- [Exercise goal]
Nothing but the lines below between the line holding "(** X21: a claim" and the line holding "with_status].", inclusive, should appear in the answer, each set down exactly.

Stored data entries

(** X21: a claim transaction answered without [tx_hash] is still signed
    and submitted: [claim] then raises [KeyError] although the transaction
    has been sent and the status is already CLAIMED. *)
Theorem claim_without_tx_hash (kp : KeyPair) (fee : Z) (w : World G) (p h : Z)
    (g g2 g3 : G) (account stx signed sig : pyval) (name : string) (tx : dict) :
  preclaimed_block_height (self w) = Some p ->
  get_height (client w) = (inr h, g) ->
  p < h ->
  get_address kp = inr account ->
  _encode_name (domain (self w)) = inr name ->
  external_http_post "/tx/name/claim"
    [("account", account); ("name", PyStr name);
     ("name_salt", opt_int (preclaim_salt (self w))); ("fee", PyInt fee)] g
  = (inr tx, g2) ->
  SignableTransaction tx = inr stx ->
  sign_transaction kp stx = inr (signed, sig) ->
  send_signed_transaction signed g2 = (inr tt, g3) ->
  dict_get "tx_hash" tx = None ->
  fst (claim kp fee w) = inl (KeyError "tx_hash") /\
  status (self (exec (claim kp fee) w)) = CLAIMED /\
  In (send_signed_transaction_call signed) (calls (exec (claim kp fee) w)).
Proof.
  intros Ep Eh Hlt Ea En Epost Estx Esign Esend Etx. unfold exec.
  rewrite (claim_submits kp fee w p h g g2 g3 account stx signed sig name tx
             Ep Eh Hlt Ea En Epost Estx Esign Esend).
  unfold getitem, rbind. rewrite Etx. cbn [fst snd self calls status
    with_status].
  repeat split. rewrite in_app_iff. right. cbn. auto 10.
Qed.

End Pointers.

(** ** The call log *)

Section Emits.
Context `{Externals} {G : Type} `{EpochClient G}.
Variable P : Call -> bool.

---

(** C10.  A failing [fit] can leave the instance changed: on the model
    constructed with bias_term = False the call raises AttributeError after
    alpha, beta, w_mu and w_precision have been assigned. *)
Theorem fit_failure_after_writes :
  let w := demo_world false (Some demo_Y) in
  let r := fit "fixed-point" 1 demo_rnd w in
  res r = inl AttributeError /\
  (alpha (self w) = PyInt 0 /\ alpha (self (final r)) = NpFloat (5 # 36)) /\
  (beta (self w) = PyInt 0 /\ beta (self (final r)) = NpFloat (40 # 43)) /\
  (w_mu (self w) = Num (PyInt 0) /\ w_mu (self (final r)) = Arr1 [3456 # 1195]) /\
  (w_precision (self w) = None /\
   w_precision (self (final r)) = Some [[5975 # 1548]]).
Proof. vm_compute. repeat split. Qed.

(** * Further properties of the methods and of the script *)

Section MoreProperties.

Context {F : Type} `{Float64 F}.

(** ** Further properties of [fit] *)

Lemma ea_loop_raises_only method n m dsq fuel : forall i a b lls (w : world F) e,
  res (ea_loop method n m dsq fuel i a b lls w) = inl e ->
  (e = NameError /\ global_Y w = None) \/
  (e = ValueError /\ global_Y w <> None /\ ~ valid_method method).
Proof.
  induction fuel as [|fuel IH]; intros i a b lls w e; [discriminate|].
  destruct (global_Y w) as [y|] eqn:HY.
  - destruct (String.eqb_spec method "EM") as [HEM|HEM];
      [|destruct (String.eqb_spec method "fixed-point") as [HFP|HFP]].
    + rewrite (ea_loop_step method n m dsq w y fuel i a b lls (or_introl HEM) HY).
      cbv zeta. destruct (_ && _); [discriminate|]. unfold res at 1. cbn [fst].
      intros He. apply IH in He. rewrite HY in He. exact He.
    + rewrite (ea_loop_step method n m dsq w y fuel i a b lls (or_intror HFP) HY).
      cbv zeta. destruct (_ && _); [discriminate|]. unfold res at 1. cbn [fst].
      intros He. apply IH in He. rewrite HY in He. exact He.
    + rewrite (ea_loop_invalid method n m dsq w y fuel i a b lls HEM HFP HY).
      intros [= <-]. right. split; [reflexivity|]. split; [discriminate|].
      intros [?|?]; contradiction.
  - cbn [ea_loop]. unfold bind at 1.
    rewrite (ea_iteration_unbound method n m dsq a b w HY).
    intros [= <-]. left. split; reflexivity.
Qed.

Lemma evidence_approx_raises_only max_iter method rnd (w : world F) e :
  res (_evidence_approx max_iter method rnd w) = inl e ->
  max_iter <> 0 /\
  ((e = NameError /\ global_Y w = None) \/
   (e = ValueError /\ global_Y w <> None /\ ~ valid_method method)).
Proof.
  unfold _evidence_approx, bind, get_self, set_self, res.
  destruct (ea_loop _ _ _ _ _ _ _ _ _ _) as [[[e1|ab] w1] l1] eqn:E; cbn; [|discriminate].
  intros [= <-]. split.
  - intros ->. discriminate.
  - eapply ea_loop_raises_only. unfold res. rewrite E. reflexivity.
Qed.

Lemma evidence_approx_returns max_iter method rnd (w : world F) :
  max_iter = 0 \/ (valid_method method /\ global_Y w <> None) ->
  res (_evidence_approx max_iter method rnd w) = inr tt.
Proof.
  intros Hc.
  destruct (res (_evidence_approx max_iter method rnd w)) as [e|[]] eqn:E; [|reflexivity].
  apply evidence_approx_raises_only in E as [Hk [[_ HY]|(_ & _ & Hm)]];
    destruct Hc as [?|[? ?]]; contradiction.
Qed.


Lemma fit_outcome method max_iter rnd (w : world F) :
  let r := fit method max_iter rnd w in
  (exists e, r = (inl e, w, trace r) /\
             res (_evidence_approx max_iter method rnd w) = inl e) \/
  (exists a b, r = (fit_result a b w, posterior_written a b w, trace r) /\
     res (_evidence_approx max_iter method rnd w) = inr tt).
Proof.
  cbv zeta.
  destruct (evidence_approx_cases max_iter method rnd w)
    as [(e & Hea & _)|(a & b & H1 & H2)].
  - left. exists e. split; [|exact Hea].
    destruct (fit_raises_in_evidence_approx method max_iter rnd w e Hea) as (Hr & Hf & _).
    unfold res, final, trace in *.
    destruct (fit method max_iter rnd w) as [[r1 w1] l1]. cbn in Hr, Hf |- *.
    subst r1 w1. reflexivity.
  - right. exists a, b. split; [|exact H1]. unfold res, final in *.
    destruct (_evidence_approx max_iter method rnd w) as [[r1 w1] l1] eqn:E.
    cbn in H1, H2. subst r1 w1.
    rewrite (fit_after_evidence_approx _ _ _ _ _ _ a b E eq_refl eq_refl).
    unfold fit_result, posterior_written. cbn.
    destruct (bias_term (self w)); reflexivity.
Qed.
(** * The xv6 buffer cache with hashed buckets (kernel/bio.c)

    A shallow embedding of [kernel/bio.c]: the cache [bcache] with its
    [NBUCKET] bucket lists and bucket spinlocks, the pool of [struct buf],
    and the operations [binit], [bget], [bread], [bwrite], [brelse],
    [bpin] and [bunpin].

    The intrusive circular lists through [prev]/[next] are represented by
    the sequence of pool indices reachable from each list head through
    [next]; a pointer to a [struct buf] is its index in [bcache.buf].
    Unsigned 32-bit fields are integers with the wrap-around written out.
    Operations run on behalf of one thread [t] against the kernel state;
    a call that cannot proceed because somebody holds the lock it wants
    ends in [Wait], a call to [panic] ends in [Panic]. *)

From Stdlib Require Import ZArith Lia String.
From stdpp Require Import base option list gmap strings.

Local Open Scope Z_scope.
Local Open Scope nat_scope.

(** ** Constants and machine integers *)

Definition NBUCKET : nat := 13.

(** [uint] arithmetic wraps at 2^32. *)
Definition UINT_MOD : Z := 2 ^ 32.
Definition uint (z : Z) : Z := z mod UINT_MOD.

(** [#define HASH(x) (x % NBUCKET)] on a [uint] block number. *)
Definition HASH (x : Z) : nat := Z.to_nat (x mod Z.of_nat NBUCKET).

==

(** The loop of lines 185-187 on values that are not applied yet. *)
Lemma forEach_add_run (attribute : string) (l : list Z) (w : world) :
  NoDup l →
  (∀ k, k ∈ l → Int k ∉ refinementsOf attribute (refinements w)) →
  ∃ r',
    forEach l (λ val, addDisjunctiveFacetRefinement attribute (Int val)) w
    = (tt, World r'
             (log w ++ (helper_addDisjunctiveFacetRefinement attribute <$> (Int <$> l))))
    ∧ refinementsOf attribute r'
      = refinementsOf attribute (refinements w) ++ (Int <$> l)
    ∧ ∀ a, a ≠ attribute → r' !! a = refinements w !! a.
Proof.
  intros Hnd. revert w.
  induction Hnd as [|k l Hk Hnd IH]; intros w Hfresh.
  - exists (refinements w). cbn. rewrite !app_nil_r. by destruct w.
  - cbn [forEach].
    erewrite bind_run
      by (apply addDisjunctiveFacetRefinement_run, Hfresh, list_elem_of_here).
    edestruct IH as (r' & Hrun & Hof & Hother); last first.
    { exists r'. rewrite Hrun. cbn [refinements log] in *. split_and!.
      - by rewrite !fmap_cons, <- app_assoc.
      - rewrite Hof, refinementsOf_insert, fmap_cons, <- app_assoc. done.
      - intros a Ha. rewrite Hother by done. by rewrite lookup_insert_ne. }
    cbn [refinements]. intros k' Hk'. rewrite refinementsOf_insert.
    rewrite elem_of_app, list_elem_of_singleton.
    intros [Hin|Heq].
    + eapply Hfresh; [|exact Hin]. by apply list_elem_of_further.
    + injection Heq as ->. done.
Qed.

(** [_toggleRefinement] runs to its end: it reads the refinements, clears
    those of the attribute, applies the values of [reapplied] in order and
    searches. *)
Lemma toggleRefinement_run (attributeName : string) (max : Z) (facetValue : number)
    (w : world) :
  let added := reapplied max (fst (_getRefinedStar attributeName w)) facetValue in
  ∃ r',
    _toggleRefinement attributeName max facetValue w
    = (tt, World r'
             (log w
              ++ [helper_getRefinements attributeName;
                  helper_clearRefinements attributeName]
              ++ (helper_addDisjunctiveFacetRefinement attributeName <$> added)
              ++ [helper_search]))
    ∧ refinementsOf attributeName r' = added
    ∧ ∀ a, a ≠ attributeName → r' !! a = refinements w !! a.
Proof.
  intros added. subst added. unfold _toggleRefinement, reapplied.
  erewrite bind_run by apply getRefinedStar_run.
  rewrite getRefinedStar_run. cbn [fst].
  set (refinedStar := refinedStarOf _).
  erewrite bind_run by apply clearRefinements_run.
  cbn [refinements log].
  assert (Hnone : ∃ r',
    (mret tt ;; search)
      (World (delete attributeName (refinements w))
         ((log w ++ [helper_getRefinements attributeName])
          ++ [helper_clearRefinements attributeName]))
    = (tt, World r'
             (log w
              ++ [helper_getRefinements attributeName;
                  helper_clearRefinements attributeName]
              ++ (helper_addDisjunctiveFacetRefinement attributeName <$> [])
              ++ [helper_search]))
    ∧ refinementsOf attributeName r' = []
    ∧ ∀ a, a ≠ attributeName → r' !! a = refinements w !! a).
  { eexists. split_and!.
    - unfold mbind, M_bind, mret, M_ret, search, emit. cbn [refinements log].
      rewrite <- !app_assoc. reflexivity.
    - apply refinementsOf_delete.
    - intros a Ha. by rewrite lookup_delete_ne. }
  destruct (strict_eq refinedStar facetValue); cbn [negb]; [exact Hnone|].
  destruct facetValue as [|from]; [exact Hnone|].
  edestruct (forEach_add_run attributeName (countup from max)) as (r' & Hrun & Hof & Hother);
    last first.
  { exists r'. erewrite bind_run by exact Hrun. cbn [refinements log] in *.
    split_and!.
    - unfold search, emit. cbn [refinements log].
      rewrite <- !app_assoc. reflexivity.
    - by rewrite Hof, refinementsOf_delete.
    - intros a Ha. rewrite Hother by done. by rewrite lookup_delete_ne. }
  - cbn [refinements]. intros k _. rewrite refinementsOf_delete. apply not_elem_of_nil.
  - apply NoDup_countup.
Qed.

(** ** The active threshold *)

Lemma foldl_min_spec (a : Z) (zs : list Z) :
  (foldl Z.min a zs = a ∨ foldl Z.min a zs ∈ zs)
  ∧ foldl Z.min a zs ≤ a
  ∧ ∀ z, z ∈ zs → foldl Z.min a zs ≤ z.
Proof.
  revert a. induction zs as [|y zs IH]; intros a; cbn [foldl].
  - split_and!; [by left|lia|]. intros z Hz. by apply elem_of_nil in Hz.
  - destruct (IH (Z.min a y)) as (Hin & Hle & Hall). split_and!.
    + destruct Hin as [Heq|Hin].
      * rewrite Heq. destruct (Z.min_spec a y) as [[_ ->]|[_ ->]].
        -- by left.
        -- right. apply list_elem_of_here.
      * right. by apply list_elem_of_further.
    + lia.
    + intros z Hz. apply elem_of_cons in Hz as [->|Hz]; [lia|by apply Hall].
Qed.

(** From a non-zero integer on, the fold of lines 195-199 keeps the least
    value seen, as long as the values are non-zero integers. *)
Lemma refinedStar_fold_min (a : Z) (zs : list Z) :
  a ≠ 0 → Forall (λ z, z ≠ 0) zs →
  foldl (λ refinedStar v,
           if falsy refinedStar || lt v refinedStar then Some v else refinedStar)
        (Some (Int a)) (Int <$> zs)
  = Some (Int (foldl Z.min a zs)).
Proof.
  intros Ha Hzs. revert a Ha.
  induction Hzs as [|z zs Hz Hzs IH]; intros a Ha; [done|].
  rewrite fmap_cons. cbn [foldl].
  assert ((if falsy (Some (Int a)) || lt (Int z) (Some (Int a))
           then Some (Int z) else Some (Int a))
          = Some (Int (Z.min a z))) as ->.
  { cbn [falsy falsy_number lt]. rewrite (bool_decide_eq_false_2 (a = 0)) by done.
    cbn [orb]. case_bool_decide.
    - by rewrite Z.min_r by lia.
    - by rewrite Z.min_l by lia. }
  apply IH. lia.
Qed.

- [Output below]
(** X21: a claim transaction answered without [tx_hash] is still signed
    and submitted: [claim] then raises [KeyError] although the transaction
    has been sent and the status is already CLAIMED. *)
Theorem claim_without_tx_hash (kp : KeyPair) (fee : Z) (w : World G) (p h : Z)
    (g g2 g3 : G) (account stx signed sig : pyval) (name : string) (tx : dict) :
  preclaimed_block_height (self w) = Some p ->
  get_height (client w) = (inr h, g) ->
  p < h ->
  get_address kp = inr account ->
  _encode_name (domain (self w)) = inr name ->
  external_http_post "/tx/name/claim"
    [("account", account); ("name", PyStr name);
     ("name_salt", opt_int (preclaim_salt (self w))); ("fee", PyInt fee)] g
  = (inr tx, g2) ->
  SignableTransaction tx = inr stx ->
  sign_transaction kp stx = inr (signed, sig) ->
  send_signed_transaction signed g2 = (inr tt, g3) ->
  dict_get "tx_hash" tx = None ->
  fst (claim kp fee w) = inl (KeyError "tx_hash") /\
  status (self (exec (claim kp fee) w)) = CLAIMED /\
  In (send_signed_transaction_call signed) (calls (exec (claim kp fee) w)).
Proof.
  intros Ep Eh Hlt Ea En Epost Estx Esign Esend Etx. unfold exec.
  rewrite (claim_submits kp fee w p h g g2 g3 account stx signed sig name tx
             Ep Eh Hlt Ea En Epost Estx Esign Esend).
  unfold getitem, rbind. rewrite Etx. cbn [fst snd self calls status
    with_status].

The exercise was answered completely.